15 años de la transmisión DSG en Volkswagen

En 2003 Volkswagen introdujo la primera caja de cambios automática de doble embrague (DSG) en el Golf R32; a la fecha se han producido alrededor del mundo más de 26 millones de vehículos con esta transmisión.

Fue hace 15 años que Volkswagen introdujo la primer caja de cambios de doble embrague (DSG) a su producción.

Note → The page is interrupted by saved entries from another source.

(* ===== verification/Codec.v ===== *)
(** * The JSON codec the tracker persists through

    [HabitTracker.save_data] calls [json.dump(self.habits, file,
    indent=4)] and [HabitTracker.load_data] calls [json.load(file)].
    The tracker's theorems only need what this interface promises: what
    [json.dump] writes into the file ([json_dump_io]: the whole text
    [json_dumps], or the text written before an exception), a reader,
    and the laws that the dump completes exactly on values within
    Python's int conversion limit ([py_fits]), that what the reader returns is
    within it, and that reading back what was printed gives the value
    back, for the values on which that law holds ([json_safe]).
    [JsonRoundtrip] provides the instance for Python's [json] module. *)

From S2P Require Import Prelude PyDict PyInt PyValue.

(** What [json.load] makes of a text: a value, a [JSONDecodeError], a
    value outside [pyval] (a JSON number with a fraction or an exponent,
    which Python reads as a float), or another exception raised while
    reading (the [ValueError] of [int(s)] on too many digits). *)
Inductive load_result : Type :=
| Loaded (v : pyval)
| DecodeFailed
| FloatFound
| LoadRaised (e : pyexc).

(** What [json.dump(obj, fp)] does to [fp]: it writes the text of [obj]
    chunk by chunk; when computing a chunk raises, the chunks before it
    have been written and the exception propagates. *)
Inductive dump_result : Type :=
| Dumped (t : pystr)
| DumpRaised (written : pystr) (e : pyexc).

Class JsonCodec : Type := {
  json_dump_io : pyval -> dump_result;
  json_dumps : pyval -> pystr;
  json_loads : pystr -> load_result;
  json_safe : pyval -> bool;
  json_dump_fits : forall v, py_fits v = true -> json_dump_io v = Dumped (json_dumps v);
  json_dump_complete : forall v t, json_dump_io v = Dumped t -> t = json_dumps v;
  json_dumped_fits : forall v t, json_dump_io v = Dumped t -> py_fits v = true;
  json_loads_fits : forall t v, json_loads t = Loaded v -> py_fits v = true;
  json_loads_dumps : forall v, json_safe v = true -> json_loads (json_dumps v) = Loaded v
}.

Fue una revolución al tener una transmisión automática más económica y deportiva que cualquier caja de cambios automática previa, la DSG fue un parteaguas en el modo de realizar los cambios. A su llegada en 2003 ayudo a lograr cambios de velocidades más rápido que un conductor manualmente.

Son hasta el momento poco más de 26 millones de conductores de un Volkswagen y los modelos del Grupo que han optado por una caja de cambios de doble embrague.

En Estados Unidos la transmisión automática es la favorita por los conductores, mientras que en Europa predominaban en los modelos premium. Aquí entraba la batalla de los precios, la automática era más cara que una caja de cambios manual. La cúspide de la transmisión automática ocurrió en 2003 con el Golf R32 y sus 241 caballos de fuerza, fue el primer Volkswagen a la venta con una DSG de 6 velocidades opcional.

Sorprendía a extraños que este nuevo tipo de caja de cambios automática realizaba los cambios extremadamente rápido y era hasta 20% más económica que la caja de cambios automática con convertidor de torque hidráulico.

Dependiendo del modelo, motor y tipo de transmisión, Volkswagen ofrece hoy diversas DSG de seis y siete velocidades. En la actualidad se diseñan para diferentes tipos de torques que maneja el grupo y se acoplan perfecto para modelos híbridos de conexión, como el Golf GTE y el Passat GTE.

La nueva generación de DSG desacopla el motor del tren de potencia para usar la energía cinética del vehículo y con ello reducir más el consumo de combustible.

El dato

En la actualidad, el 40% de los Golf que se vende usan la DSG, el nuevo T-Roc y Tiguan con en un nivel similarmente alto y el Arteon, que no se vende aún en el mercado mexicano, alcanza un 80%.